* [Work order] Exactly as they appear below, repeat the lines from the one with "BuildScriptInput.validate i depth" through the one with "1, 2: rewrite", and no others.

Segment Start: Entries supplied

(** The depth-limited check of a build-script input accepts exactly the
    well-formed chains of at most [64 - depth] symlinks. *)
Theorem build_script_input_spec `{Protocol} (i : BuildScriptInput.t) depth :
  BuildScriptInput.validate i depth = true <-> nesting i + depth <= 64 /\ input_well_formed i.
Proof.
  revert depth; induction i as [| | | |target i IH]; intros depth;
    cbn [BuildScriptInput.validate nesting input_well_formed];
    destruct (Nat.ltb_spec 64 depth); try (split; [done|lia]); try (split; [|tauto]; intros; split; [lia|done]).
  1, 2: rewrite digest_ok_spec; split; [intros; split; [lia|done]|tauto].
  rewrite andb_true_iff, IH, valid_string_spec. rewrite Nat.add_succ_l, <-Nat.add_succ_r, (Nat.add_1_r depth). tauto.
Qed.

(** ** No NUL in a task *)

(** Every string of a task action: none may hold a NUL byte. *)
Definition run_entry_strings (e : TaskRunEntry.t) : list string :=
  match e with
  | TaskRunEntry.Script s => [s]
  | TaskRunEntry.Single s =>
      TaskRunSingle.task s :: (TaskRunSingle.args s
        ++ flat_map (fun kv => [kv.1; kv.2]) (map_to_list (TaskRunSingle.env s)))%list
  | TaskRunEntry.Group g => TaskRunGroup.tasks g
  end.

Definition optional_list (o : option string) : list string :=
  match o with Some s => [s] | None => [] end.

Definition task_action_strings (a : TaskAction.t) : list string :=
  ([TaskAction.task a; TaskAction.root a; TaskAction.source_hash a; TaskAction.os a;
    TaskAction.arch a]
   ++ flat_map run_entry_strings (TaskAction.run a)
   ++ TaskAction.args a ++ optional_list (TaskAction.shell a) ++ TaskAction.outputs a
   ++ TaskAction.dependency_keys a
   ++ flat_map (fun kv => kv.1 :: optional_list kv.2) (map_to_list (TaskAction.environment a))
   ++ flat_map (fun c => [TaskCommandInput.command c; TaskCommandInput.stdout_hash c;
                          TaskCommandInput.stderr_hash c]) (TaskAction.command_inputs a)
   ++ flat_map (fun kv => [kv.1; kv.2]) (map_to_list (TaskAction.vars a))
   ++ TaskAction.tools a)%list.

Lemma forallb_flat_map {A B} (f : B -> bool) (g : A -> list B) l :
  forallb f (flat_map g l) = forallb (fun x => forallb f (g x)) l.
Proof. induction l as [|x l IH]; cbn; [done|]. by rewrite forallb_app, IH. Qed.

Lemma forallb_ext' {A} (f g : A -> bool) l : (forall x, f x = g x) -> forallb f l = forallb g l.
Proof. intros H. induction l as [|x l IH]; cbn; [done|]. by rewrite H, IH. Qed.

Lemma run_entry_strings_spec e :
  forallb valid_string (run_entry_strings e) = TaskRunEntry.validate e.
Proof.
  destruct e as [s|s|g]; cbn [run_entry_strings TaskRunEntry.validate]; cbn [forallb].
  - apply andb_true_r.
  - rewrite forallb_app, forallb_flat_map, <-andb_assoc. do 2 f_equal.
    apply forallb_ext'. intros [k v]. cbn. by rewrite andb_true_r.
  - done.
Qed.

Lemma optional_list_spec o : forallb valid_string (optional_list o) = is_none_or valid_string o.
Proof. destruct o; cbn; [apply andb_true_r|done]. Qed.

(** A task action validates exactly when it is version 1, of kind "task",
    and no string in it, at any depth, holds a NUL. *)
Theorem task_action_spec (a : TaskAction.t) :
  TaskAction.validate a = true <->
  TaskAction.version a = 1%N /\ TaskAction.kind a = "task" /\
  Forall string_nul_free (task_action_strings a).
Proof.
  rewrite <-(forallb_spec _ _ _ valid_string_spec).
  unfold task_action_strings, TaskAction.validate, valid_strings, valid_string_map, map_all.
  rewrite !forallb_app, !forallb_flat_map, !optional_list_spec.
  rewrite (forallb_ext' (fun x => forallb valid_string (run_entry_strings x)) TaskRunEntry.validate)
    by apply run_entry_strings_spec.
  rewrite (forallb_ext' (fun x => forallb valid_string (x.1 :: optional_list x.2))
    (fun kv => valid_string kv.1 && is_none_or valid_string kv.2))
    by (intros [k v]; cbn [forallb]; by rewrite optional_list_spec).
  rewrite (forallb_ext' (fun x => forallb valid_string [x.1; x.2])
    (fun kv => valid_string kv.1 && valid_string kv.2))
    by (intros [k v]; cbn; by rewrite andb_true_r).
  rewrite (forallb_ext' (fun x => forallb valid_string [TaskCommandInput.command x; _; _])
    TaskCommandInput.validate)
    by (intros x; unfold TaskCommandInput.validate; cbn; by rewrite andb_true_r, andb_assoc).
  cbn [forallb]. destruct (TaskAction.phase a); rewrite !andb_true_iff, N.eqb_eq, String.eqb_eq; tauto.
Qed.

(** ** Whole actions

    What a record must be, apart from how the code comes to check it. *)

Definition nonempty_text (s : string) : Prop := s <> "" /\ string_nul_free s.

(** Nothing, or something of which [P] holds. *)
Definition absent_or {A} (P : A -> Prop) (o : option A) : Prop := forall a, o = Some a -> P a.

Definition environment_ok (environment : gmap string (option string)) : Prop :=
  forall name value, environment !! name = Some value -> nonempty_text name /\ absent_or string_nul_free value.

Definition text_map (values : gmap string string) : Prop :=
  forall key value, values !! key = Some value -> string_nul_free key /\ string_nul_free value.

Lemma valid_nonempty_spec s : valid_nonempty s = true <-> nonempty_text s.
Proof.
  unfold valid_nonempty, nonempty_text. rewrite andb_true_iff, valid_string_spec, negb_true_iff.
  rewrite <-not_true_iff_false, str_is_empty_spec. done.
Qed.

Lemma is_none_or_spec {A} (f : A -> bool) (P : A -> Prop) o :
  (forall a, f a = true <-> P a) -> (is_none_or f o = true <-> absent_or P o).
Proof. intros Hf. unfold absent_or. destruct o as [a|]; cbn; [rewrite Hf; naive_solver|done]. Qed.

Lemma map_all_iff {V} (f : string -> V -> bool) (P : string -> V -> Prop) m :
  (forall k v, f k v = true <-> P k v) -> (map_all f m = true <-> forall k v, m !! k = Some v -> P k v).
Proof. intros Hf. rewrite map_all_spec. split; intros H k v Hk; by apply Hf, H. Qed.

Segment End: Entries supplied

* [Answer for this exercise]
  BuildScriptInput.validate i depth = true <-> nesting i + depth <= 64 /\ input_well_formed i.
Proof.
  revert depth; induction i as [| | | |target i IH]; intros depth;
    cbn [BuildScriptInput.validate nesting input_well_formed];
    destruct (Nat.ltb_spec 64 depth); try (split; [done|lia]); try (split; [|tauto]; intros; split; [lia|done]).
  1, 2: rewrite digest_ok_spec; split; [intros; split; [lia|done]|tauto].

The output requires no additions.